President Obama responded to critics who called him an “imperial president” and a “dictator” for his plans to exercise his executive powers.
“I don’t think that’s very serious,” Obama told CNN‘s Jake Tapper. “I mean, the truth of the matter is, is that every president engages in executive actions. In fact, we’ve been very disciplined and sparing in terms of the executive actions that we have taken.”
On the night of the president’s State of the Union address, several congressional Republicans responded to the president’s promise to act – with or without Congress – by calling him everything from a “dictator” to a ”Kommandant-In-Chef [sic].” Sen. Ted Cruz accused Obama of behaving like an “imperial president.” Rep. Michele Bachmann said he thought he was a “king” and that she planned to sue him.
“We make sure that we’re doing it within the authority that we have under statute,” the president said in the CNN interview, taped Thursday. “But I am not going to make an apology for saying that if I can help middle class families and folks who are working hard to try to get in the middle class do a little bit better, then I’m going to do it.”

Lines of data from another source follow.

Lemma parse_options_all l : ∀ m rest, Forall (λ p, 0 < p.1 < 255 ∧ p.2 ≠ [] ∧ Forall (λ v, zlen v ≤ 255) p.2) l → NoDup l.*1 →
  Forall (λ p, options m !! p.1 = None) l → entries m + instances l ≤ MAX_ENTRIES →
  parse_options m (mjoin ((λ p : Z * list (list byte), mjoin (put_option p.1 <$> p.2)) <$> l) ++ rest) =
  parse_options (set_options m (list_to_map l ∪ options m) (entries m + instances l)) rest.
Proof.
  induction l as [|[code vs] l IH]; intros m rest Hl Hd Hfree Hn.
  { change (list_to_map [] ∪ options m) with (∅ ∪ options m). change (instances []) with 0. by rewrite (left_id_L ∅ (∪)), Z.add_0_r, set_options_id. }
  apply Forall_cons in Hl as [(Hc & Hne & Hvs) Hl]. apply Forall_cons in Hfree as [Hf Hfree]. rewrite fmap_cons in Hd. apply NoDup_cons in Hd as [Hni Hd]. cbn [fst snd] in *.
  unfold instances in *. rewrite list_sum_cons in *. cbn [snd] in *. rewrite fmap_cons. cbn [fst snd]. change (mjoin (?x :: ?y)) with (x ++ mjoin y). rewrite <- app_assoc.
  assert (0 ≤ list_sum (λ p : Z * list (list byte), zlen p.2) l) as H0 by (clear; induction l; [done|]; rewrite list_sum_cons; pose proof (zlen_nonneg a.2); lia).
  rewrite parse_options_instances by (try done; lia). rewrite Hf. cbn [default app]. rewrite IH; [|done|done| |cbn; lia].
  - f_equal. unfold set_options. cbn. f_equal; [|lia]. rewrite <- insert_union_r by (apply not_elem_of_list_to_map_1; done). by rewrite insert_union_l.
  - apply Forall_forall. intros p Hp. cbn. rewrite lookup_insert_ne; [by eapply Forall_forall in Hfree|]. intros E. apply Hni. rewrite E. apply list_elem_of_fmap. by exists p.
Qed.

Lemma parse_options_end m rest : parse_options m (byte_of OPT_END :: rest) = Ok m.
Proof. done. Qed.

(** ** The header *)
Definition segments (m : Message) : list (list byte) :=
  [[byte_of (op m)]; [byte_of (htype m)]; [byte_of (hlen m)]; [x00]; be32 (xid m); be16 (secs m); be16 (flags m);
   ciaddr m; yiaddr m; siaddr m; giaddr m; chaddr m; sname m; file m; if magic m then MAGIC_COOKIE else zeros 4].

Lemma header_segments m : header_bytes m = mjoin (segments m).
Proof. unfold header_bytes, segments. cbn. by rewrite app_nil_r. Qed.

(** ** The round trip *)

(** The fields fit the wire format; option 52 is the builder's own business. *)
Record fits_wire (m : Message) : Prop := {
  w_op : op m = BOOTREQUEST ∨ op m = BOOTREPLY;
  w_htype : htype m = ARPHRD_ETHER;
  w_hlen : 0 ≤ hlen m ≤ 16;
  w_words : fits 32 (xid m) ∧ fits 16 (secs m) ∧ fits 16 (flags m);
  w_addrs : Forall (λ a, zlen a = 4) [ciaddr m; yiaddr m; siaddr m; giaddr m];
  w_names : zlen (chaddr m) = 16 ∧ zlen (sname m) = 64 ∧ zlen (file m) = 128;
  w_magic : magic m = true;
  w_options : map_Forall (λ code all, 0 < code < 255 ∧ all ≠ [] ∧ Forall (λ v, zlen v ≤ 255) all) (options m);
  w_entries : entries m = instances (btree_iter (options m)) ∧ entries m ≤ MAX_ENTRIES;
  w_overload : options m !! OPT_OVERLOAD = None }.

Lemma segments_len m : fits_wire m → zlen <$> segments m = [1; 1; 1; 1; 4; 2; 2; 4; 4; 4; 4; 16; 64; 128; 4].
Proof.
  intros [_ _ _ _ Ha (Hc & Hs & Hf) Hm _ _ _]. rewrite !Forall_cons in Ha. destruct Ha as (H1 & H2 & H3 & H4 & _). unfold segments. cbn [fmap list_fmap]. rewrite Hm, Hc, Hs, Hf, H1, H2, H3, H4. done.
Qed.

(** A field of a built message. *)
Lemma field_of m rest (i : nat) v a n : fits_wire m → segments m !! i = Some v → a = list_sum id (take i [1; 1; 1; 1; 4; 2; 2; 4; 4; 4; 4; 16; 64; 128; 4]) →
  [1; 1; 1; 1; 4; 2; 2; 4; 4; 4; 4; 16; 64; 128; 4] !! i = Some n → sub (mjoin (segments m) ++ rest) a n = Some v.
Proof.
  intros Hm Hi -> Hn. apply (sub_segment _ i); [done| |].
  - rewrite (list_sum_fmap zlen), <- (segments_len m Hm). f_equal. symmetry. apply fmap_take.
  - rewrite <- (segments_len m Hm), list_lookup_fmap, Hi in Hn. by injection Hn.
Qed.

Lemma header_len m : fits_wire m → zlen (mjoin (segments m)) = HEADER_LEN.
Proof.
  intros Hm. assert (∀ segs : list (list byte), zlen (mjoin segs) = list_sum id (zlen <$> segs)) as ->.
  { induction segs as [|x segs IH]; [done|]. change (mjoin (x :: segs)) with (x ++ mjoin segs). rewrite zlen_app, IH, fmap_cons, list_sum_cons. done. }
  by rewrite segments_len.
Qed.

Lemma options_read m0 m rest : fits_wire m → options m0 = ∅ → entries m0 = 0 →
  parse_options m0 (put_options (options m) ++ byte_of OPT_END :: rest) = Ok (set_options m0 (options m) (entries m)).
Proof.
  intros Hm Ho He. destruct (w_entries _ Hm) as [En Hmax]. unfold put_options. rewrite parse_options_all.
  - rewrite parse_options_end. do 2 f_equal; [|rewrite He; lia]. rewrite Ho, (right_id_L ∅ (∪)). rewrite <- (list_to_map_to_list (options m)) at 2.
    apply list_to_map_proper; [apply btree_iter_nodup|apply btree_iter_perm].
  - apply Forall_forall. intros [code all] Hin%elem_of_btree_iter. exact (w_options _ Hm _ _ Hin).
  - apply btree_iter_nodup.
  - apply Forall_forall. intros p _. by rewrite Ho.
  - rewrite He. lia.
Qed.

Lemma build_shape m b : fits_wire m → build m = Ok b →
  ∃ rest, b = mjoin (segments m) ++ put_options (options m) ++ byte_of OPT_END :: rest ∧ HEADER_LEN ≤ zlen b ≤ UDP_PAYLOAD_MAX_SIZE.
Proof.
  intros Hm. unfold build. rewrite header_segments. set (b0 := mjoin (segments m) ++ _). destruct (Z.ltb_spec UDP_PAYLOAD_MAX_SIZE (zlen b0)) as [|Hle]; [done|]. intros E.
  apply (f_equal (λ r, match r with Ok x => x | _ => [] end)) in E. cbv beta iota delta [mret res_ret] in E. subst b.
  exists (zeros (Z.to_nat (BOOTP_MESSAGE_SIZE - zlen b0))). split; [generalize (zeros (Z.to_nat (BOOTP_MESSAGE_SIZE - zlen b0))); intros z; unfold b0; generalize (mjoin (segments m)); intros h; by rewrite <- !app_assoc|].
  assert (HEADER_LEN ≤ zlen b0) by (unfold b0; rewrite zlen_app, (header_len m Hm); pose proof (zlen_nonneg (put_options (options m) ++ [byte_of OPT_END])); lia).
  rewrite zlen_app. unfold zeros. unfold zlen at 2 5. rewrite length_replicate. unfold UDP_PAYLOAD_MAX_SIZE, BOOTP_MESSAGE_SIZE, HEADER_LEN in *. lia.
Qed.

Lemma build_parse m b op_ xid_ hw :
  fits_wire m → build m = Ok b → op_ = 0 ∨ op_ = op m → (∀ x, xid_ = Some x → x = xid m) → (∀ h, hw = Some h → h = take (Z.to_nat (hlen m)) (chaddr m)) →
  parse b op_ xid_ hw = Ok m.
Proof.
  intros Hm Hb Hop Hx Hh. destruct (build_shape m b Hm Hb) as (rest & -> & Hlen). set (tl := put_options (options m) ++ byte_of OPT_END :: rest) in *.
  destruct (w_words _ Hm) as (Fx & Fs & Ff). pose proof (w_hlen _ Hm) as Fh. unfold parse.
  assert (∀ i v a n, segments m !! i = Some v → a = list_sum id (take i [1; 1; 1; 1; 4; 2; 2; 4; 4; 4; 4; 16; 64; 128; 4]) →
    [1; 1; 1; 1; 4; 2; 2; 4; 4; 4; 4; 16; 64; 128; 4] !! i = Some n → sub (mjoin (segments m) ++ tl) a n = Some v) as Hf by (intros; by eapply field_of).
  set (b := mjoin (segments m) ++ tl) in *. destruct (Z.ltb_spec (zlen b) HEADER_LEN); [lia|]. destruct (Z.ltb_spec UDP_PAYLOAD_MAX_SIZE (zlen b)); [lia|]. cbn [orb].
  assert (∀ i x a, segments m !! i = Some [byte_of x] → a = list_sum id (take i [1; 1; 1; 1; 4; 2; 2; 4; 4; 4; 4; 16; 64; 128; 4]) →
    [1; 1; 1; 1; 4; 2; 2; 4; 4; 4; 4; 16; 64; 128; 4] !! i = Some 1 → 0 ≤ x < 256 → @u8_at Error b a = Ok x) as H8.
  { intros i x a H1 H2 H3 H4. rewrite (u8_at_Some _ _ (byte_of x)); [by rewrite byte_field|]. apply at_of_sub. by apply (Hf i). }
  rewrite (H8 0%nat (op m) 0), bind_ok; [|done..|destruct (w_op _ Hm) as [-> | ->]; done].
  rewrite (H8 1%nat (htype m) 1), (H8 2%nat (hlen m) 2); [|done..|lia|done|done|done|by rewrite (w_htype _ Hm)].
  assert (negb (op m =? BOOTREQUEST) && negb (op m =? BOOTREPLY) = false) as -> by (destruct (w_op _ Hm) as [-> | ->]; done).
  assert (negb (op_ =? 0) && negb (op m =? op_) = false) as -> by (destruct Hop as [-> | ->]; [done|rewrite Z.eqb_refl; by destruct (_ =? 0)]).
  rewrite (Hf 4%nat (be32 (xid m)) 4 4) by done. cbn [unwrap]. rewrite bind_ok, of_be32 by done. cbv zeta.
  assert (match xid_ with Some x => negb (x =? xid m) | None => false end = false) as -> by (destruct xid_ as [x|]; [rewrite (Hx x eq_refl), Z.eqb_refl|]; done).
  rewrite bind_ok, (w_htype _ Hm), Z.eqb_refl. cbn [negb]. rewrite bind_ok. destruct (Z.ltb_spec 16 (hlen m)); [lia|].
  assert (sub b 28 (hlen m) = Some (take (Z.to_nat (hlen m)) (chaddr m))) as ->.
  { pose proof (Hf 11%nat (chaddr m) 28 16 eq_refl eq_refl eq_refl) as (_ & _ & ? & E)%sub_inv. rewrite sub_Some by lia. f_equal. rewrite E. unfold raw_sub. rewrite take_take. f_equal. lia. }
  cbn [unwrap]. rewrite bind_ok.
  assert (match hw with Some h => negb (bool_decide (take (Z.to_nat (hlen m)) (chaddr m) = h)) | None => false end = false) as ->
    by (destruct hw as [h|]; [rewrite (Hh h eq_refl), bool_decide_true by done|]; done).
  rewrite (be16_at_sub b 8 (be16 (secs m))), (be16_at_sub b 10 (be16 (flags m))), !bind_ok by first [by apply (Hf 5%nat) | by apply (Hf 6%nat)]. rewrite !of_be16 by done.
  rewrite (Hf 7%nat (ciaddr m) 12 4), (Hf 8%nat (yiaddr m) 16 4), (Hf 9%nat (siaddr m) 20 4), (Hf 10%nat (giaddr m) 24 4), (Hf 11%nat (chaddr m) 28 16), (Hf 12%nat (sname m) 44 64), (Hf 13%nat (file m) 108 128) by done.
  rewrite (Hf 14%nat MAGIC_COOKIE 236 4); [|unfold segments; by rewrite (w_magic _ Hm)|done..].
  cbn [unwrap]. rewrite !bind_ok. cbv zeta. rewrite bool_decide_true by done. cbn [magic negb].
  assert (sub b HEADER_LEN (zlen b - HEADER_LEN) = Some tl) as ->.
  { rewrite sub_Some by (unfold HEADER_LEN in *; lia). f_equal. unfold raw_sub, b. rewrite <- (header_len m Hm). unfold zlen. rewrite Nat2Z.id, drop_app_length, length_app, take_ge; [done|lia]. }
  cbn [unwrap]. rewrite bind_ok. unfold tl. rewrite (options_read _ m) by done. rewrite bind_ok. unfold option_u8, option_exact. cbn [options set_options]. rewrite (w_overload _ Hm). cbn.
  f_equal. pose proof (w_htype _ Hm) as Et. pose proof (w_magic _ Hm) as Em. clear -Et Em. destruct m. cbn in *. by subst.
Qed.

The president’s assertion that he has taken “disciplined and sparing” approach to executive action is grounded in cold hard data. MaddowBlog’s Steve Benen used data from the American Presidency Project to calculate the annual average of executive orders for all the presidents since the beginning of the 20th century. Obama turns out not just to rank average in comparison to his predecessors. He ranks dead last. The same data shows that presidents have made less use of that particular tool in recent decades, but Obama still has used fewer than any, issuing a mere 168 executive orders in his first five years.